OAuth 2.0 is a delegated authorization framework enabling secure authorization for applications running on various kinds of platforms. In healthcare services, OAuth allows the patient (resource owner) seeking real time clinical care to authorize automatic monthly payments from his bank account (resource server) without the patient being required to supply his credentials to the clinic (client app). OAuth 2.0 achieves this with the help of tokens issued by an authorization server which enables validated access to a protected resource. To ensure security, access tokens have an expiry time and are short-lived. So the clinical app may use a refresh token to obtain a new access token to cash monthly payments for rendering real time health care services. Refresh tokens need secure storage to ensure they are not leaked, since any malicious party can use them to obtain new access and refresh tokens.

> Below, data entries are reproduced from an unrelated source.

(* ===== verification/Usertests.v ===== *)
(** * The kernel's own tests, usertests.c

    Each test is a program over the system calls of User.v.  The tests that use the
    global [buf] take its bytes and return them; the characters of a name that a
    test assembles are written out with their NUL. *)

From S2P Require Import Prelude.
From S2P Require Import Params.
From S2P Require Import CString.
From S2P Require Import Fs.
From S2P Require Import Printf.
From S2P Require Import Sh.
From S2P Require Import Sysfile.
From S2P Require Import User.
From S2P Require Import UserProgs.
From ITree Require Import ITree.

Module Usertests.

Definition stdout : Z := 1.

(** A C string, and a format that ends its line. *)
Definition str (s : string) : list Z := lit s ++ [0].
Definition line (s : string) : list Z := lit s ++ nl.
Definition puts (s : string) : prog unit := fprintf stdout (line s) [].
(** A message, and the end of the process. *)
Definition fatal {A} (s : string) : prog A := puts s ;;; sys_exit.
Definition fatalf {A} (s : string) (args : list parg) : prog A := fprintf stdout (line s) args ;;; sys_exit.

(** A buffer after a read has stored [bs] at its start. *)
Definition fill (bs buf : list Z) : list Z := bs ++ drop (length bs) buf.
Definition read_buf (fd n : Z) (buf : list Z) : prog (Z * list Z) :=
  let* (r, bs) := sys (read fd n) in Ret (r, fill bs buf).
Definition memset_buf (c : Z) (n : nat) (buf : list Z) : list Z := fill (replicate n (u8 c)) buf.
(** The value of a signed char. *)
Definition schar (b : Z) : Z := (b + 128) mod 256 - 128.

(** [for(i = a; i < a + n; i++)] with the variables [s] the body changes; [inr] leaves it. *)
Fixpoint for_ {A B} (n : nat) (i : Z) (body : Z -> A -> prog (A + B)) (s : A) : prog (A + B) :=
  match n with
  | O => Ret (inl s)
  | S n =>
      let* r := body i s in
      match r with
      | inl s => for_ n (i + 1) body s
      | inr b => Ret (inr b)
      end
  end.
(** The same for a body that never leaves the loop. *)
Fixpoint for_all {A} (n : nat) (i : Z) (body : Z -> A -> prog A) (s : A) : prog A :=
  match n with
  | O => Ret s
  | S n => let* s := body i s in for_all n (i + 1) body s
  end.

(** ** Directories and inodes in transactions *)

Definition iputtest : prog unit :=
  puts "iput test" ;;;
  let* r := sys (mkdir (str "iputdir")) in
  if r <? 0 then fatal "mkdir failed" else
  let* r := sys (chdir (str "iputdir")) in
  if r <? 0 then fatal "chdir iputdir failed" else
  let* r := sys (unlink (str "../iputdir")) in
  if r <? 0 then fatal "unlink ../iputdir failed" else
  let* r := sys (chdir (str "/")) in
  if r <? 0 then fatal "chdir / failed" else
  puts "iput test ok".

Definition exitiputtest : prog unit :=
  puts "exitiput test" ;;;
  let* pid := sys fork in
  if pid <? 0 then fatal "fork failed" else
  if pid =? 0 then
    let* r := sys (mkdir (str "iputdir")) in
    if r <? 0 then fatal "mkdir failed" else
    let* r := sys (chdir (str "iputdir")) in
    if r <? 0 then fatal "child chdir failed" else
    let* r := sys (unlink (str "../iputdir")) in
    if r <? 0 then fatal "unlink ../iputdir failed" else
    sys_exit
  else
  sys wait ;;;
  puts "exitiput test ok".

Definition openiputtest : prog unit :=
  puts "openiput test" ;;;
  let* r := sys (mkdir (str "oidir")) in
  if r <? 0 then fatal "mkdir oidir failed" else
  let* pid := sys fork in
  if pid <? 0 then fatal "fork failed" else
  if pid =? 0 then
    let* fd := sys (open (str "oidir") O_RDWR) in
    if fd >=? 0 then fatal "open directory for write succeeded" else
    sys_exit
  else
  sys (sleep 1) ;;;
  let* r := sys (unlink (str "oidir")) in
  if negb (r =? 0) then fatal "unlink failed" else
  sys wait ;;;
  puts "openiput test ok".

(** ** Simple file system tests *)

Definition opentest : prog unit :=
  puts "open test" ;;;
  let* fd := sys (open (str "echo") 0) in
  if fd <? 0 then fatal "open echo failed!" else
  sys (close fd) ;;;
  let* fd := sys (open (str "doesnotexist") 0) in
  if fd >=? 0 then fatal "open doesnotexist succeeded!" else
  puts "open test ok".

(** The loop of writetest that fills the file. *)
Definition write_small (fd : Z) : prog unit :=
  for_all 100 0 (fun i _ =>
    let* r := sys (write fd (lit "aaaaaaaaaa")) in
    if negb (r =? 10) then fatalf "error: write aa %d new file failed" [PInt i] else
    let* r := sys (write fd (lit "bbbbbbbbbb")) in
    if negb (r =? 10) then fatalf "error: write bb %d new file failed" [PInt i] else
    Ret tt) tt.

Definition writetest (buf : list Z) : prog (list Z) :=
  puts "small file test" ;;;
  let* fd := sys (open (str "small") (Z.lor O_CREATE O_RDWR)) in
  (if fd >=? 0 then puts "creat small succeeded; ok" else fatal "error: creat small failed!") ;;;
  write_small fd ;;;
  puts "writes ok" ;;;
  sys (close fd) ;;;
  let* fd := sys (open (str "small") O_RDONLY) in
  (if fd >=? 0 then puts "open small succeeded ok" else fatal "error: open small failed!") ;;;
  let* (i, buf) := read_buf fd 2000 buf in
  (if i =? 2000 then puts "read succeeded ok" else fatal "read failed") ;;;
  sys (close fd) ;;;
  let* r := sys (unlink (str "small")) in
  if r <? 0 then fatal "unlink small failed" else
  puts "small file test ok" ;;;
  Ret buf.

(** [MAXFILE] writes, each of a block that starts with its number. *)
Definition write_big (fd : Z) (buf : list Z) : prog (list Z) :=
  for_all (Z.to_nat MAXFILE) 0 (fun i buf =>
    let buf := put32 0 i buf in
    let* r := sys (write fd (take 512 buf)) in
    if negb (r =? 512) then fatalf "error: write big file failed" [PInt i] else
    Ret buf) buf.

Definition read_big (fd : Z) (buf : list Z) : prog (list Z) :=
  while (fun '(n, buf) =>
    let* (i, buf) := read_buf fd 512 buf in
    if i =? 0 then
      if n =? MAXFILE - 1 then fprintf stdout (lit "read only %d blocks from big") [PInt n] ;;; sys_exit
      else Ret (inr buf)
    else if negb (i =? 512) then fatalf "read failed %d" [PInt i]
    else if negb (i32 (get32 0 buf) =? n) then
      fatalf "read content of block %d is %d" [PInt n; PInt (i32 (get32 0 buf))]
    else Ret (inl (n + 1, buf))) (0, buf).

Definition writetest1 (buf : list Z) : prog (list Z) :=
  puts "big files test" ;;;
  let* fd := sys (open (str "big") (Z.lor O_CREATE O_RDWR)) in
  if fd <? 0 then fatal "error: creat big failed!" else
  let* buf := write_big fd buf in
  sys (close fd) ;;;
  let* fd := sys (open (str "big") O_RDONLY) in
  if fd <? 0 then fatal "error: open big failed!" else
  let* buf := read_big fd buf in
  sys (close fd) ;;;
  let* r := sys (unlink (str "big")) in
  if r <? 0 then fatal "unlink big failed" else
  puts "big files ok" ;;;
  Ret buf.
(* ===== verification/ShWire.v ===== *)
(** * How the shell connects commands

    The state of a process between its calls is its table of open files; the
    rules below give the effect of each call on it.  With them runcmd is shown
    to start every command with the descriptors the command line asks for, and
    no others. *)

From S2P Require Import Prelude.
From S2P Require Import Params.
From S2P Require Import CString.
From S2P Require Import Fs.
From S2P Require Import Printf.
From S2P Require Import Sh.
From S2P Require Import ShPrint.
From S2P Require Import Sysfile.
From S2P Require Import User.
From S2P Require Import UserProgs.
From S2P Require Import UserProps.
From S2P Require Import ShRun.
From ITree Require Import ITree.
Import ShRun.

(** ** The table of open files *)

Definition view (w : world) : list (option obj) :=
  (fun o => match o with Some n => w_objs w !! n | None => None end) <$> w_fds w.

(** A process with the table [T], [n] files opened so far and children [ks], and
    [inp] to come from the console. *)
Record st (w : world) (T : list (option obj)) (n : nat) (ks : list Z) (room : bool) (inp : list Z) : Prop := {
  st_wf : forall i o, w_fds w !! i = Some (Some o) -> is_Some (w_objs w !! o);
  st_view : view w = T;
  st_objs : length (w_objs w) = n;
  st_kids : w_kids w = ks;
  st_room : w_room w = room;
  st_input : w_input w = inp
}.

(** [r] is the lowest free descriptor. *)
Definition free_at (T : list (option obj)) (r : nat) : Prop :=
  T !! r = Some None /\ forall j, (j < r)%nat -> exists b, T !! j = Some (Some b).

Lemma view_lookup w i : view w !! i = (fun o => match o with Some n => w_objs w !! n | None => None end) <$> w_fds w !! i.
Proof. apply list_lookup_fmap. Qed.

Section Table.
Context (w : world) (T : list (option obj)) (n : nat) (ks : list Z) (room : bool) (inp : list Z).
Hypothesis H : st w T n ks room inp.

Lemma st_open i b : T !! i = Some (Some b) -> exists o, fd_obj (Z.of_nat i) w = Some (o, b).
Proof using All.
  rewrite <- (st_view _ _ _ _ _ _ H), view_lookup. destruct (w_fds w !! i) as [[o|]|] eqn:E; try done. cbn. intros [= Hb].
  exists o. apply fd_obj_Some. rewrite Nat2Z.id. split; [lia|done].
Qed.

Lemma st_closed i : T !! i = Some None -> w_fds w !! i = Some None.
Proof using All.
  rewrite <- (st_view _ _ _ _ _ _ H), view_lookup. destruct (w_fds w !! i) as [[o|]|] eqn:E; try done. cbn.
  destruct (st_wf _ _ _ _ _ _ H i o E) as [b ->]. done.
Qed.

Lemma scan_at (l : list (option nat)) k r : l !! r = Some None -> (forall j, (j < r)%nat -> exists o, l !! j = Some (Some o)) ->
  fd_scan k l = Some (k + Z.of_nat r).
Proof using Type.
  revert k r. induction l as [|a l IH]; intros k r Hr Hlow; [done|]. destruct r as [|r].
  - injection Hr as ->. cbn. f_equal. lia.
  - destruct (Hlow O ltac:(lia)) as [o [= ->]]. cbn. rewrite (IH (k + 1) r); [f_equal; lia|done|].
    intros j Hj. apply (Hlow (S j)). lia.
Qed.

Lemma st_scan r : free_at T r -> fd_scan 0 (w_fds w) = Some (Z.of_nat r).
Proof using All.
  intros [Hr Hlow]. rewrite (scan_at _ 0 r); [done|by apply st_closed|]. intros j Hj.
  destruct (Hlow j Hj) as [b Hb]. apply st_open in Hb as [o (_ & Ho & _)%fd_obj_Some]. rewrite Nat2Z.id in Ho. by exists o.
Qed.

(** Closing a descriptor, opening one for a new file, and for one that is open. *)
Lemma st_close i : st (set_objs (w_objs w) (zset (w_fds w) (Z.of_nat i) None) w) (<[i := None]> T) n ks room inp.
Proof using All.
  destruct H as [H1 H2 H3 H4 H5 H6]. constructor; cbn; try done.
  - intros j o. unfold zset. rewrite Nat2Z.id. intros [(-> & ? & _)|[_ E]]%list_lookup_insert_Some; [done|eauto].
  - unfold view, zset. cbn. rewrite Nat2Z.id, list_fmap_insert, <- H2. done.
Qed.

Lemma st_new i b : (i < length T)%nat ->
  st (set_objs (w_objs w ++ [b]) (zset (w_fds w) (Z.of_nat i) (Some (length (w_objs w)))) w) (<[i := Some b]> T) (S n) ks room inp.
Proof using All.
  intros Hi. destruct H as [H1 H2 H3 H4 H5 H6]. constructor; cbn; try done.
  - intros j o. unfold zset. rewrite Nat2Z.id. intros [(-> & [= <-] & _)|[_ E]]%list_lookup_insert_Some.
    + rewrite lookup_app_r, Nat.sub_diag by lia. by eexists.
    + destruct (H1 j o E) as [b' Hb]. exists b'. by apply lookup_app_l_Some.
  - unfold view, zset. cbn. rewrite Nat2Z.id, list_fmap_insert. f_equal.
    + rewrite lookup_app_r, Nat.sub_diag by lia. done.
    + rewrite <- H2. unfold view. apply list_eq. intros j. rewrite !list_lookup_fmap.
      destruct (w_fds w !! j) as [[o|]|] eqn:E; [|done..]. cbn. f_equal. destruct (H1 j o E) as [b' Hb].
      rewrite Hb. by apply lookup_app_l_Some.
  - rewrite length_app, H3. cbn. lia.
Qed.

Lemma st_dup i j o b : fd_obj (Z.of_nat j) w = Some (o, b) ->
  st (set_objs (w_objs w) (zset (w_fds w) (Z.of_nat i) (Some o)) w) (<[i := Some b]> T) n ks room inp.
Proof using All.
  intros (_ & _ & Ho)%fd_obj_Some. destruct H as [H1 H2 H3 H4 H5 H6]. constructor; cbn; try done.
  - intros k o'. unfold zset. rewrite Nat2Z.id. intros [(-> & [= <-] & _)|[_ E]]%list_lookup_insert_Some; [by eexists|eauto].
  - unfold view, zset. cbn. rewrite Nat2Z.id, list_fmap_insert, Ho, <- H2. done.
Qed.

End Table.

(** ** Calls of the shell *)

(** What an open of [file] can give. *)
Definition opened (file : list Z) (mode : Z) (b : obj) : Prop := b = OCons \/ exists i, b = OFile file mode i 0.

Section Rules.
Context {A : Type} (Q : A -> world -> Prop) (F : fin -> world -> Prop).
Context (w : world) (T : list (option obj)) (n : nat) (ks : list Z) (room : bool) (inp : list Z).
Hypothesis H : st w T n ks room inp.

Lemma wp_st_close i b (k : Z -> prog A) : T !! i = Some (Some b) ->
  (forall w', st w' (<[i := None]> T) n ks room inp -> wp kcall Q F (k 0) w') ->
  wp kcall Q F (ITree.bind (sys (close (Z.of_nat i))) k) w.
Proof using H.
  intros Hi Hk. destruct (st_open _ _ _ _ _ _ H i b Hi) as [o Ho]. eapply wp_close; [exact Ho|]. apply Hk.
  by apply (st_close _ _ _ _ _ _ H).
Qed.

Lemma wp_st_dup i r b (k : Z -> prog A) : T !! i = Some (Some b) -> free_at T r ->
  (forall w', st w' (<[r := Some b]> T) n ks room inp -> wp kcall Q F (k (Z.of_nat r)) w') ->
  wp kcall Q F (ITree.bind (sys (dup (Z.of_nat i))) k) w.
Proof using H.
  intros Hi Hr Hk. destruct (st_open _ _ _ _ _ _ H i b Hi) as [o Ho].
  eapply wp_sys_eq; [done..| |apply Hk, (st_dup _ _ _ _ _ _ H r i o b Ho)].
  intros y v. cbn. unfold k_dup. by rewrite Ho, (st_scan _ _ _ _ _ _ H r Hr).
Qed.

Lemma new_fd_st b r : free_at T r -> exists w', new_fd b w = Some (Z.of_nat r, w') /\ st w' (<[r := Some b]> T) (S n) ks room inp.
Proof using H.
  intros Hr. unfold new_fd. rewrite (st_scan _ _ _ _ _ _ H r Hr). eexists. split; [done|]. apply (st_new _ _ _ _ _ _ H).
  destruct Hr as [Hr _]. by eapply lookup_lt_Some.
Qed.

Lemma wp_st_open file mode r (k : Z -> prog A) : free_at T r ->
  (forall w' b, opened file mode b -> st w' (<[r := Some b]> T) (S n) ks room inp -> wp kcall Q F (k (Z.of_nat r)) w') ->
  (forall w', st w' T n ks room inp -> wp kcall Q F (k (-1)) w') ->
  wp kcall Q F (ITree.bind (sys (open file mode)) k) w.
Proof using H.
  intros Hr Hk Hf. assert (Hnew : forall b v0, opened file mode b -> st v0 T n ks room inp ->
    (exists x w', opens b v0 x w') /\ forall y v, opens b v0 y v -> wp kcall Q F (k y) v).
  { intros b v0 Hb H0. unfold opens, new_fd. rewrite (st_scan _ _ _ _ _ _ H0 r Hr). split; [eexists _, _; by right|].
    intros y v [[_ [-> ->]]|[-> ->]]; [by apply Hf|]. eapply Hk; [exact Hb|]. apply (st_new _ _ _ _ _ _ H0).
    destruct Hr as [Hr _]. by eapply lookup_lt_Some. }
  assert (Hno : (exists x w', fails w x w') /\ forall y v, fails w y v -> wp kcall Q F (k y) v).
  { split; [by exists (-1), w|]. intros y v [-> ->]. auto. }
  assert (Hall : (exists x w', k_open w file mode x w') /\ forall y v, k_open w file mode y v -> wp kcall Q F (k y) v).
  { unfold k_open. destruct (w_names w !! file) as [i|]; [destruct (w_nodes w !! i) as [[| |]|]|].
    - apply Hnew; [right; eauto|done].
    - destruct (mode =? O_RDONLY); [|done]. apply Hnew; [right; eauto|done].
    - destruct (has mode O_CREATE); [done|]. apply Hnew; [by left|done].
    - done.
    - destruct (has mode O_CREATE); [|done]. split; [exists (-1), w; by left|].
      intros y v [[-> ->]|(i & Hi & Hg)]; [auto|]. revert Hg. apply Hnew; [right; eauto|]. destruct H; by constructor. }
  destruct Hall as [Hx Hy]. apply wp_bind, wp_sys; [done|done|by intros _|exact Hy].
Qed.
(** One round: a line has been read, run and waited for. *)
Lemma wp_command :
  let b := (line_of input).1 in
  wp kcall
    (fun r w' => match r with
                 | inl _ => zget b 0 <> 0 /\ st w' T n [] room (line_of input).2
                 | inr _ => False
                 end)
    (fun f w' => f = Exited \/ zget b 0 <> 0 /\ runs_line T b f w') ShRun.command w.
Proof using All.
  intros b. destruct (st_open _ _ _ _ _ _ H 0 _ H0) as [o0 Ho0]. destruct (st_open _ _ _ _ _ _ H 2 _ H2) as [o2 Ho2].
  assert (Hnul : 0 ∈ b) by apply line_nul. apply wp_bind. eapply wp_getcmd; [exact Ho2|exact Ho0|]. rewrite (st_input _ _ _ _ _ _ H).
  destruct (line_of input) as [b' rest] eqn:El. cbn in b. subst b. cbn [fst snd] in *.
  set (w1 := set_cons rest _ w). assert (S1 : st w1 T n [] room rest) by (destruct H; by constructor).
  destruct (Z.eqb_spec (zget b' 0) 0) as [Hz|Hz]; [apply wp_exit; by left|]. destruct (_ && _).
  - apply (wp_cd w1 T n room rest); auto.
  - eapply (wp_fork1 _ _ _ _ _ _ _ _ S1); [auto| |].
    + intros w2 inp2 S2. change (0 =? 0) with true. cbv iota. apply wp_bind.
      eapply wp_mono; [apply (wp_parse_run b' w2 T n room inp2 Hnul S2 main_stdio)|by intros []|auto].
    + intros w2 pid Hp S2. rewrite (proj2 (Z.eqb_neq pid 0)) by lia. eapply (wp_st_wait _ _ _ _ _ _ _ _ S2); [done|].
      intros w3 l x r E3 S3. apply wp_ret. split; [done|]. replace (l ++ r) with (@nil Z) in S3; [done|].
      symmetry. apply length_zero_iff_nil. apply (f_equal length) in E3. rewrite !length_app in *. cbn in *. lia.
Qed.

End Command.
(** * Sequential GUID generator: a shallow embedding of
      [src/SequentialGuidGenerator.ts] and the properties of its specification.

    Conventions of the embedding.
    - A JavaScript number is a double.  One that is known to hold an integer
      (a time value, a tick, a sequence, a field read from a buffer) is kept
      as the [Z] it denotes; a time value is an integer of magnitude at most
      8.64e15, which a double holds exactly.
    - Where the source computes with [-], [*], [/] and [+] on numbers
      ([getTimestamp] and [extractTimestamp]) the operations are those of
      binary64: the exact result, rounded to the nearest double, ties to
      even ([Float64]).  The product [milliseconds * 10000] is exact for
      [|milliseconds| < 2^53 / 625] and rounded beyond.
    - The 32-bit operators [>>>], [<<], [&] and [|] are written out with their
      [ToUint32] / [ToInt32] conversions.
    - A [Buffer] is a [list byte]; a JavaScript string is a [list ascii]
      (code units above 255 are not represented; the validator treats them as
      it treats any other character that is not a hexadecimal digit).
    - A thrown exception is the [Throw] outcome; the busy-wait of
      [getTimestamp] is bounded by a fuel and [Spinning] is the outcome of a
      call that is still waiting when the fuel is spent.
    - The wall clock and the random source are oracles held in a [World]:
      the k-th call of [Date.now()] returns [clock k], the k-th random byte
      drawn is [entropy k]. *)

From Stdlib Require Import String Ascii Bool Arith ZArith Lia.
From Stdlib Require Import QArith Qround Qabs Qreduction.
From Stdlib Require Qcanon.
From Stdlib Require Import Floats.SpecFloat.
From Stdlib Require Import Strings.Byte.
From Stdlib Require Import List Sorted.
Import ListNotations.

Local Open Scope Z_scope.

(* ------------------------------------------------------------------ *)
(** ** JavaScript numbers and the 32-bit operators *)

Module JS.

Definition two32 : Z := 4294967296.
Definition two31 : Z := 2147483648.

Definition ToUint32 (x : Z) : Z := x mod two32.

Definition ToInt32 (x : Z) : Z :=
  let u := x mod two32 in
  if two31 <=? u then u - two32 else u.

(** [x >>> n] *)
Definition ushr (x n : Z) : Z := Z.shiftr (ToUint32 x) (n mod 32).

(** [x << n] *)
Definition shl (x n : Z) : Z := ToInt32 (Z.shiftl (ToInt32 x) (n mod 32)).

(** [x & y] *)
Definition band (x y : Z) : Z := Z.land (ToInt32 x) (ToInt32 y).

(** [x | y] *)
Definition bor (x y : Z) : Z := Z.lor (ToInt32 x) (ToInt32 y).

(** A JavaScript string, and a literal of it. *)
Definition str : Type := list ascii.
Definition lit (s : string) : str := list_ascii_of_string s.

(** [String.prototype.toUpperCase], on the ASCII range (the source applies it
    to the output of a hexadecimal encoder only). *)
Definition toUpperCaseChar (c : ascii) : ascii :=
  let n := nat_of_ascii c in
  if ((97 <=? n) && (n <=? 122))%nat then ascii_of_nat (n - 32) else c.

Definition toUpperCase (s : str) : str := map toUpperCaseChar s.

(** [Array.prototype.join] *)
Fixpoint join (sep : str) (parts : list str) : str :=
  match parts with
  | [] => []
  | [p] => p
  | p :: rest => p ++ sep ++ join sep rest
  end.

(** [s.replace(/c/g, '')] for a one-character pattern. *)
Definition removeAll (c : ascii) (s : str) : str :=
  filter (fun d => negb (Ascii.eqb d c)) s.

(** Exceptions.  The source throws [Error] with a message; the Buffer
    accessors of the runtime throw a [RangeError]. *)
Inductive exn : Type :=
| Error (message : string)
| RangeError.

Inductive outcome (A : Type) : Type :=
| Ret (a : A)
| Throw (e : exn)
| Spinning.

Arguments Ret {A} a.
Arguments Throw {A} e.
Arguments Spinning {A}.

Definition bind {A B : Type} (m : outcome A) (k : A -> outcome B) : outcome B :=
  match m with
  | Ret a => k a
  | Throw e => Throw e
  | Spinning => Spinning
  end.

End JS.

Notation "x <- m ;; k" := (JS.bind m (fun x => k))
  (at level 61, m at next level, right associativity).
Notation "' p <- m ;; k" := (JS.bind m (fun x => let p := x in k))
  (at level 61, p pattern, m at next level, right associativity).

(* ------------------------------------------------------------------ *)
(** ** Double-precision arithmetic

    A finite double is the rational number it denotes.  An operation
    returns the double nearest to its exact result, the one with the even
    significand when two are equally near (IEEE 754 roundTiesToEven, the
    only rounding JavaScript has).  A double has a significand of 53 bits
    and a unit in the last place of at least 2^-1074.  Overflow to an
    infinity, which needs a magnitude of 2^1024, is out of reach of the
    numbers computed here (time values and 32-bit integers, scaled by
    10000) and is not represented. *)

Module Float64.

(** The integer nearest to [n / d], for [d > 0]; the even one on a tie. *)
Definition nearest_even (n d : Z) : Z :=
  let q := n / d in
  match 2 * (n mod d) ?= d with
  | Lt => q
  | Gt => q + 1
  | Eq => if Z.even q then q else q + 1
  end.

(** The integral part of the binary logarithm of [n / d], for [n, d > 0]. *)
Definition ilog2 (n d : Z) : Z :=
  let k := Z.log2 n - Z.log2 d in
  if (if 0 <=? k then d * 2 ^ k <=? n else d <=? n * 2 ^ (- k)) then k else k - 1.

(** The double nearest to [a / d], for [a, d > 0], as a significand [m]
    and an exponent [e]: it is [m * 2^e], where [2^e] is the unit in the
    last place of the binade of [a / d]. *)
Definition nearest (a d : Z) : Z * Z :=
  let e := Z.max (ilog2 a d - 52) (-1074) in
  (if 0 <=? e then nearest_even a (d * 2 ^ e) else nearest_even (a * 2 ^ (- e)) d, e).

(** The rational [m * 2^e]. *)
Definition dyadic (m e : Z) : Q :=
  if 0 <=? e then inject_Z (m * 2 ^ e) else Qmake m (Z.to_pos (2 ^ (- e))).

(** The double nearest to [x], in lowest terms. *)
Definition round (x : Q) : Q :=
  let x := Qred x in
  match Qnum x with
  | 0 => 0%Q
  | Zpos a => let (m, e) := nearest (Zpos a) (Zpos (Qden x)) in Qred (dyadic m e)
  | Zneg a => let (m, e) := nearest (Zpos a) (Zpos (Qden x)) in Qred (dyadic (- m) e)
  end.

(** [x + y], [x - y], [x * y] and [x / y] on doubles. *)
Definition add (x y : Q) : Q := round (x + y).
Definition sub (x y : Q) : Q := round (x - y).
Definition mul (x y : Q) : Q := round (x * y).
Definition div (x y : Q) : Q := round (x / y).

Since OAuth 2.0 has dropped signatures and relies completely on SSL/TLS, it is vulnerable to phishing attack when accessing interoperable APIs. In this paper, we develop an approach that combines JSON web token (JWT) with OAuth 2.0 to request an OAuth access token from authorization server when a client wishes to utilize a previous authentication and authorization. Experimental evaluation confirms that the proposed scheme is practically efficient, removes secure storage overhead by removing the need to have or store refresh token, uses signature and prevents different security attacks which is highly desired in health care services using an IOT cloud platform.